CeO ₂ → 1 / 2Ce ₂ O ₃ + ¼O ₂ ↑ (1)
When oxygen generated by the above reaction stays in the closed container, the primary sintered body is oxidized. Thereby, the production | generation of trivalent cerium is suppressed. By using an air permeable container, oxygen present in the vicinity of the primary sintered body is removed, and generation of trivalent cerium is promoted.

  The HIP treatment is preferably performed in a strong reducing atmosphere, and a non-oxidizing gas such as argon or nitrogen is preferably used as the pressure medium.

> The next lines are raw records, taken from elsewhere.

Lemma strtod_digits (t : list ascii) :
  t <> [] -> forallb is_digit t = true -> digits_value t < 2 ^ 53 ->
  F64.strtod t = Some (float_of_int (digits_value t), []).
Proof.
  intros Hne Ht Hv. unfold F64.strtod.
  assert (Hs : F64.take_sign t = (false, t)).
  { destruct t as [|c t']; [congruence|]. cbn [forallb] in Ht.
    apply andb_true_iff in Ht. destruct Ht as [Hc _]. apply digit_code in Hc.
    unfold F64.take_sign.
    destruct (Z.eqb_spec (code c) 45), (Z.eqb_spec (code c) 43); try lia.
    reflexivity. }
  rewrite Hs, (span_digits_all t Ht). rewrite app_nil_r.
  destruct t as [|c t'] eqn:E; [congruence|]. rewrite <- E in *.
  rewrite (few_digits t Ht Hv). cbn [List.length Z.of_nat orb].
  change (F64.max_digits <? 0) with false. cbn iota.
  rewrite Z.sub_0_r.
  rewrite of_decimal_int by (pose proof (digits_value_nonneg t Ht); lia).
  rewrite E. reflexivity.
Qed.

Lemma of_string_digits (t : list ascii) :
  t <> [] -> forallb is_digit t = true -> digits_value t < 2 ^ 53 ->
  F64.of_string (string_of_list_ascii t) = Some (float_of_int (digits_value t)).
Proof.
  intros Hne Ht Hv. unfold F64.of_string.
  rewrite list_ascii_of_string_of_list_ascii.
  assert (Hascii : forallb (fun c => code c <? 128) t = true).
  { apply forallb_forall. intros c Hin.
    rewrite forallb_forall in Ht. specialize (Ht c Hin). apply digit_code in Ht.
    apply Z.ltb_lt. lia. }
  rewrite Hascii.
  rewrite strip_underscores_digits by (assumption || (vm_compute; discriminate)).
  rewrite (drop_spaces_digits t Ht).
  rewrite drop_spaces_digits by (rewrite forallb_rev; exact Ht).
  rewrite rev_involutive.
  rewrite (strtod_digits t Hne Ht Hv). reflexivity.
Qed.

(** X20.  A number may be given as a string: a non-empty string of
    decimal digits denoting an integer below [2^53] converts to the same
    float as that integer, so [add_numbers] returns the same for the string
    as for the integer, in either position, whenever the other argument
    converts. *)
Theorem digit_string_converts_like_int (t : list ascii) :
  t <> [] -> forallb is_digit t = true -> digits_value t < 2 ^ 53 ->
  py_float (VStr (string_of_list_ascii t)) = py_float (VInt (digits_value t))
  /\ forall now other,
       convertible other = true ->
       add_numbers now (VStr (string_of_list_ascii t)) other
       = add_numbers now (VInt (digits_value t)) other
       /\ add_numbers now other (VStr (string_of_list_ascii t))
          = add_numbers now other (VInt (digits_value t)).
Proof.
  intros Hne Ht Hv.
  assert (H : py_float (VStr (string_of_list_ascii t))
              = py_float (VInt (digits_value t))).
  { cbn [py_float]. rewrite (of_string_digits t Hne Ht Hv).
    rewrite of_int_exact; [reflexivity|].
    pose proof (digits_value_nonneg t Ht). lia. }
  split; [exact H|].
  intros now other Hc. unfold add_numbers, convertible in *.
  rewrite H.
  assert (Hok : py_float (VInt (digits_value t)) = Ok (float_of_int (digits_value t))).
  { cbn [py_float]. apply of_int_exact. pose proof (digits_value_nonneg t Ht). lia. }
  rewrite Hok.
  destruct (py_float other) as [x|]; [|discriminate].
  cbn [bind].
  split.
  - destruct (F64.is_integer (F64.add (float_of_int (digits_value t)) x)) eqn:Ei;
      [|reflexivity].
    destruct (to_int_exact _ Ei) as (z & -> & _). reflexivity.
  - destruct (F64.is_integer (F64.add x (float_of_int (digits_value t)))) eqn:Ei;
      [|reflexivity].
    destruct (to_int_exact _ Ei) as (z & -> & _). reflexivity.
Qed.

Lemma digit_string_converts_like_int_witness :
  forallb is_digit (list_ascii_of_string "42") = true
  /\ digits_value (list_ascii_of_string "42") = 42
  /\ convertible (VFloat two_and_a_half) = true
  /\ py_float (VStr "42") = py_float (VInt 42)
  /\ add_numbers "2025-06-01T12:00:00.000000" (VStr "42") (VFloat two_and_a_half)
     = add_numbers "2025-06-01T12:00:00.000000" (VInt 42) (VFloat two_and_a_half).
Proof.
  assert (Hd : forallb is_digit (list_ascii_of_string "42") = true) by reflexivity.
  assert (Hc : convertible (VFloat two_and_a_half) = true) by reflexivity.
  split; [exact Hd|]. split; [reflexivity|]. split; [exact Hc|].
  destruct (digit_string_converts_like_int (list_ascii_of_string "42")
              ltac:(discriminate) Hd ltac:(vm_compute; reflexivity))
    as [Hf Hadd].
  split; [exact Hf|].
  exact (proj1 (Hadd "2025-06-01T12:00:00.000000" (VFloat two_and_a_half) Hc)).
Defined.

Moreover, it is preferable to use the apparatus whose heating source and heat insulating material are made of graphite.

  The HIP treatment temperature is preferably 1350 ° C. or higher and lower than 1475 ° C., more preferably 1400 ° C. or higher and 1450 ° C. or lower. Below 1350 ° C., trivalent cerium is hardly formed. On the other hand, when the HIP processing temperature is 1475 ° C. or higher, the blackness becomes too strong. Even if the HIP-treated body that has become blackened once is annealed (heat treatment in an oxidizing atmosphere), the blackness exhibited by the zirconia sintered body is difficult to remove and the red color tone is difficult to improve. Time is required and productivity is inferior.

Note that the higher the HIP processing temperature, the smaller the brightness L ^* of the resulting zirconia sintered body, and the higher the ratio of a ^* value / b ^* value, which is the hue, is likely to be deep red.

  The HIP processing pressure is preferably 50 MPa or more and 200 MPa or less. If it is less than 50 MPa, a pressurizing effect cannot be obtained, and the density of the zirconia sintered body is difficult to improve. On the other hand, when the pressure is 200 MPa or less, densification of the zirconia sintered body is easily promoted.

  Since the red zirconia of the present invention has moderate translucency, in addition to red coloration due to reflection of natural light or illumination light, for example, irradiation of LED light or the like from the back side, reflection of white material or the like on the back side By arranging the material, it is possible to emphasize the red color or adjust the color tone of the red color without recognizing the parts installed on the back surface.

  According to the present invention, a high-strength red zirconia sintered body having a deep red color and transparency can be obtained in addition to diamond luster based on a high refractive index peculiar to zirconia.

The graph which shows the total light ray transmittance (Example 3 and Example 10) of the red zirconia sintered compact of this invention with respect to the light with a wavelength of 200 nm-800 nm. The graph which shows the X-ray-diffraction pattern ((a) Example 3 (b) Example 10) of the red zirconia sintered compact of this invention. The graph which shows the total light transmittance (Comparative Example 1 and Comparative Example 2) of the comparative example with respect to the light with a wavelength of 200-800 nm.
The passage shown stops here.